Assigned task: Copy every entry. Do not alter a single word.

[Dataset entries]

Lemma covered_start x bi c :
  BTreeMap.get x inv = Some bi -> cover self bi.(BlockInvariant.pre) c -> covered x c.
Proof using HG Hinv.
  intros Hx Hc. destruct (Hinv x bi Hx) as ([bb Hbb] & _). destruct (law_blocks x bb Hbb) as [H0 [Hr _]].
  exists x, bb, bi, self, bi.(BlockInvariant.pre). rewrite Z.sub_diag. repeat split; (done || lia).
Qed.

Lemma covered_step pc c b :
  covered pc c -> body !! Z.to_nat pc = Some b ->
  exists c', cstep b c = Some c' /\ forall y, successor body pc b y -> covered y c'.
Proof using HG HC HJ Hinv.
  intros (x & bb & bi & self1 & s & Hbb & Hx & Hpc & E & Hc) Hb.
  destruct (Hinv x bi Hx) as (_ & Hcons & Hne). destruct (law_blocks x bb Hbb) as [H0 _].
  destruct (Hcons bi Hx) as [(e & _ & He)|(s' & Hr & _ & Hsucc)]; [by destruct (Hne e)|].
  destruct (Hr self HJ) as (self' & Er & HJ').
  rewrite (execute_block_eq self x bb) in Er by done. rewrite (seqZ_split x pc) in Er by lia.
  rewrite execute_instrs_app, E in Er. cbn [mbind result_bind] in Er.
  apply execute_instrs_cons in Er as (b' & self2 & s2 & Hb' & Ex & Er).
  rewrite Hb in Hb'. injection Hb' as <-.
  destruct (cover_step _ _ _ _ _ HC self1 s c b pc _ self2 s2 ltac:(lia) Hb Hc Ex) as (c' & Ec & Hc').
  exists c'. split; [done|]. intros y Hy. rewrite (block_successor x bb) in Hy by done.
  destruct (Z.eqb_spec pc bb.(BasicBlock.exit)) as [-> |Hn].
  - rewrite Z.sub_diag in Er. injection Er as -> ->. destruct (Hsucc y Hy) as (bj & Hyj & Hl).
    eapply covered_start; [exact Hyj|]. by eapply cover_leq.
  - subst y. exists x, bb, bi, self2, s2. split; [done|]. split; [done|]. split; [lia|]. split; [|done].
    rewrite seqZ_next by lia. rewrite execute_instrs_app, E. cbn [mbind result_bind execute_instrs].
    rewrite Hb. cbn [unwrap mbind result_bind]. by rewrite Ex.
Qed.

Lemma paths_covered pc c :
  covered 0 c0 -> path_to body cstep c0 pc c -> covered pc c.
Proof using HG HC HJ Hinv.
  intros H0. induction 1 as [|pc c b c' y _ IH Hb Hc Hy]; [done|].
  destruct (covered_step pc c b IH Hb) as (c'' & Ec & Hcov). rewrite Hc in Ec. injection Ec as <-.
  by apply Hcov.
Qed.
End executions.

Section soundness.
Context {Self State AnalysisError : Set}.
Context `{!AbstractDomain State} `{!TransferFunctions Self State AnalysisError}.
Context (fv : FunctionView) (order : list BlockId).
Abbreviation g := (fv.(FunctionView.cfg)).
Abbreviation body := (fv.(FunctionView.code).(CodeUnit.code)).

Lemma analysis_sound `{HG : !GraphLaws body g order} J I leq rank height
    (self : Self) (init : State) {C : Type} (cstep : Bytecode -> C -> option C) cover (c0 : C) :
  SoundAnalysis fv order J I leq rank height -> Concretization body cstep cover J leq ->
  J self -> I entry_block_id init -> cover self init c0 ->
  exists self' inv, analyze_function fv height self init = Ok (self', inv) /\
    (forall x bi, BTreeMap.get x inv = Some bi -> x ∈ order /\ I x bi.(BlockInvariant.pre)) /\
    (forall x, x ∈ order -> consistent fv J leq inv x) /\
    ((forall x bi e, BTreeMap.get x inv = Some bi -> bi.(BlockInvariant.post) <> Error e) ->
     forall pc c b, path_to body cstep c0 pc c -> body !! Z.to_nat pc = Some b -> is_Some (cstep b c)).
Proof.
  intros HA HC HJ HI Hc0.
  destruct (analyze_function_ok fv body order J I leq rank height init HA self HJ HI)
    as (self' & inv & E & [Hk (be & Eb & Hl)] & Hcons).
  exists self', inv. split; [done|]. split; [intros x bi Hx; by destruct (Hk x bi Hx) as (? & ? & _)|].
  split; [done|]. intros Hne pc c b Hp Hb.
  assert (forall x bi, BTreeMap.get x inv = Some bi -> is_Some (BTreeMap.get x g.(blocks)) /\
            consistent fv J leq inv x /\ forall e, bi.(BlockInvariant.post) <> Error e) as Hinv.
  { intros x bi Hx. destruct (Hk x bi Hx) as (Ho & _). split; [by apply law_order|].
    split; [by apply Hcons|]. intros e. by apply (Hne x bi e Hx). }
  assert (covered fv cover inv self 0 c0) as H0.
  { eapply (covered_start fv order J leq cover inv self Hinv); [exact Eb|]. by eapply cover_leq. }
  assert (covered fv cover inv self pc c) as Hcov.
  { eapply (paths_covered fv order J leq cstep); try done. }
  destruct (covered_step fv order J leq cstep cover HC inv self HJ Hinv pc c b Hcov Hb) as (c' & Ec & _).
  by exists c'.
Qed.
End soundness.

(** C36: the abstract interpreter is sound, for every analysis.  On the graph of a body that
    the control flow verifier accepts, an analysis with joins that are upper bounds and
    preconditions that can change only boundedly often terminates within its fuel; the
    map it returns records the error, or a state that the successors cover, for every
    block; and if no block has an error, no path through the body, whatever loops it
    takes, runs into what the transfer functions exclude. *)
Theorem absint_sound {Self State AnalysisError : Set}
    `{!AbstractDomain State} `{!TransferFunctions Self State AnalysisError}
    (v : BinaryIndexedView) (fv : FunctionView) J I leq rank height (self : Self) (init : State)
    {C : Type} (cstep : Bytecode -> C -> option C) cover (c0 : C) :
  checked_view v fv ->
  (forall order, GraphLaws fv.(FunctionView.code).(CodeUnit.code) fv.(FunctionView.cfg) order ->
     SoundAnalysis fv order J I leq rank height) ->
  Concretization fv.(FunctionView.code).(CodeUnit.code) cstep cover J leq ->
  J self -> I entry_block_id init -> cover self init c0 ->
  exists self' inv, analyze_function fv height self init = Ok (self', inv) /\
    (forall x bi, BTreeMap.get x inv = Some bi -> consistent fv J leq inv x) /\
    ((forall x bi e, BTreeMap.get x inv = Some bi -> bi.(BlockInvariant.post) <> Error e) ->
     forall pc c b, path_to fv.(FunctionView.code).(CodeUnit.code) cstep c0 pc c ->
       fv.(FunctionView.code).(CodeUnit.code) !! Z.to_nat pc = Some b -> is_Some (cstep b c)).
Proof.
  intros [_ [order HG] _ _ _]%checked_view_ok HA HC HJ HI Hc0.
  destruct (analysis_sound fv order J I leq rank height self init cstep cover c0 (HA order HG) HC HJ HI Hc0)
    as (self' & inv & E & Hk & Hcons & Hs).
  exists self', inv. split; [done|]. split; [|done]. intros x bi Hx. by apply Hcons, (Hk x bi Hx).
Qed.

Output of the task:
Lemma covered_start x bi c :
  BTreeMap.get x inv = Some bi -> cover self bi.(BlockInvariant.pre) c -> covered x c.
Proof using HG Hinv.
  intros Hx Hc. destruct (Hinv x bi Hx) as ([bb Hbb] & _). destruct (law_blocks x bb Hbb) as [H0 [Hr _]].
  exists x, bb, bi, self, bi.(BlockInvariant.pre). rewrite Z.sub_diag. repeat split; (done || lia).
Qed.

Lemma covered_step pc c b :
  covered pc c -> body !! Z.to_nat pc = Some b ->
  exists c', cstep b c = Some c' /\ forall y, successor body pc b y -> covered y c'.
Proof using HG HC HJ Hinv.
  intros (x & bb & bi & self1 & s & Hbb & Hx & Hpc & E & Hc) Hb.
  destruct (Hinv x bi Hx) as (_ & Hcons & Hne). destruct (law_blocks x bb Hbb) as [H0 _].
  destruct (Hcons bi Hx) as [(e & _ & He)|(s' & Hr & _ & Hsucc)]; [by destruct (Hne e)|].
  destruct (Hr self HJ) as (self' & Er & HJ').
  rewrite (execute_block_eq self x bb) in Er by done. rewrite (seqZ_split x pc) in Er by lia.
  rewrite execute_instrs_app, E in Er. cbn [mbind result_bind] in Er.
  apply execute_instrs_cons in Er as (b' & self2 & s2 & Hb' & Ex & Er).
  rewrite Hb in Hb'. injection Hb' as <-.
  destruct (cover_step _ _ _ _ _ HC self1 s c b pc _ self2 s2 ltac:(lia) Hb Hc Ex) as (c' & Ec & Hc').
  exists c'. split; [done|]. intros y Hy. rewrite (block_successor x bb) in Hy by done.
  destruct (Z.eqb_spec pc bb.(BasicBlock.exit)) as [-> |Hn].
  - rewrite Z.sub_diag in Er. injection Er as -> ->. destruct (Hsucc y Hy) as (bj & Hyj & Hl).
    eapply covered_start; [exact Hyj|]. by eapply cover_leq.
  - subst y. exists x, bb, bi, self2, s2. split; [done|]. split; [done|]. split; [lia|]. split; [|done].
    rewrite seqZ_next by lia. rewrite execute_instrs_app, E. cbn [mbind result_bind execute_instrs].
    rewrite Hb. cbn [unwrap mbind result_bind]. by rewrite Ex.
Qed.

Lemma paths_covered pc c :
  covered 0 c0 -> path_to body cstep c0 pc c -> covered pc c.
Proof using HG HC HJ Hinv.
  intros H0. induction 1 as [|pc c b c' y _ IH Hb Hc Hy]; [done|].
  destruct (covered_step pc c b IH Hb) as (c'' & Ec & Hcov). rewrite Hc in Ec. injection Ec as <-.
  by apply Hcov.
Qed.
End executions.

Section soundness.
Context {Self State AnalysisError : Set}.
Context `{!AbstractDomain State} `{!TransferFunctions Self State AnalysisError}.
Context (fv : FunctionView) (order : list BlockId).
Abbreviation g := (fv.(FunctionView.cfg)).
Abbreviation body := (fv.(FunctionView.code).(CodeUnit.code)).

Lemma analysis_sound `{HG : !GraphLaws body g order} J I leq rank height
    (self : Self) (init : State) {C : Type} (cstep : Bytecode -> C -> option C) cover (c0 : C) :
  SoundAnalysis fv order J I leq rank height -> Concretization body cstep cover J leq ->
  J self -> I entry_block_id init -> cover self init c0 ->
  exists self' inv, analyze_function fv height self init = Ok (self', inv) /\
    (forall x bi, BTreeMap.get x inv = Some bi -> x ∈ order /\ I x bi.(BlockInvariant.pre)) /\
    (forall x, x ∈ order -> consistent fv J leq inv x) /\
    ((forall x bi e, BTreeMap.get x inv = Some bi -> bi.(BlockInvariant.post) <> Error e) ->
     forall pc c b, path_to body cstep c0 pc c -> body !! Z.to_nat pc = Some b -> is_Some (cstep b c)).
Proof.
  intros HA HC HJ HI Hc0.
  destruct (analyze_function_ok fv body order J I leq rank height init HA self HJ HI)
    as (self' & inv & E & [Hk (be & Eb & Hl)] & Hcons).
  exists self', inv. split; [done|]. split; [intros x bi Hx; by destruct (Hk x bi Hx) as (? & ? & _)|].
  split; [done|]. intros Hne pc c b Hp Hb.
  assert (forall x bi, BTreeMap.get x inv = Some bi -> is_Some (BTreeMap.get x g.(blocks)) /\
            consistent fv J leq inv x /\ forall e, bi.(BlockInvariant.post) <> Error e) as Hinv.
  { intros x bi Hx. destruct (Hk x bi Hx) as (Ho & _). split; [by apply law_order|].
    split; [by apply Hcons|]. intros e. by apply (Hne x bi e Hx). }
  assert (covered fv cover inv self 0 c0) as H0.
  { eapply (covered_start fv order J leq cover inv self Hinv); [exact Eb|]. by eapply cover_leq. }
  assert (covered fv cover inv self pc c) as Hcov.
  { eapply (paths_covered fv order J leq cstep); try done. }
  destruct (covered_step fv order J leq cstep cover HC inv self HJ Hinv pc c b Hcov Hb) as (c' & Ec & _).
  by exists c'.
Qed.
End soundness.

(** C36: the abstract interpreter is sound, for every analysis.  On the graph of a body that
    the control flow verifier accepts, an analysis with joins that are upper bounds and
    preconditions that can change only boundedly often terminates within its fuel; the
    map it returns records the error, or a state that the successors cover, for every
    block; and if no block has an error, no path through the body, whatever loops it
    takes, runs into what the transfer functions exclude. *)
Theorem absint_sound {Self State AnalysisError : Set}
    `{!AbstractDomain State} `{!TransferFunctions Self State AnalysisError}
    (v : BinaryIndexedView) (fv : FunctionView) J I leq rank height (self : Self) (init : State)
    {C : Type} (cstep : Bytecode -> C -> option C) cover (c0 : C) :
  checked_view v fv ->
  (forall order, GraphLaws fv.(FunctionView.code).(CodeUnit.code) fv.(FunctionView.cfg) order ->
     SoundAnalysis fv order J I leq rank height) ->
  Concretization fv.(FunctionView.code).(CodeUnit.code) cstep cover J leq ->
  J self -> I entry_block_id init -> cover self init c0 ->
  exists self' inv, analyze_function fv height self init = Ok (self', inv) /\
    (forall x bi, BTreeMap.get x inv = Some bi -> consistent fv J leq inv x) /\
    ((forall x bi e, BTreeMap.get x inv = Some bi -> bi.(BlockInvariant.post) <> Error e) ->
     forall pc c b, path_to fv.(FunctionView.code).(CodeUnit.code) cstep c0 pc c ->
       fv.(FunctionView.code).(CodeUnit.code) !! Z.to_nat pc = Some b -> is_Some (cstep b c)).
Proof.
  intros [_ [order HG] _ _ _]%checked_view_ok HA HC HJ HI Hc0.
  destruct (analysis_sound fv order J I leq rank height self init cstep cover c0 (HA order HG) HC HJ HI Hc0)
    as (self' & inv & E & Hk & Hcons & Hs).
  exists self', inv. split; [done|]. split; [|done]. intros x bi Hx. by apply Hcons, (Hk x bi Hx).
Qed.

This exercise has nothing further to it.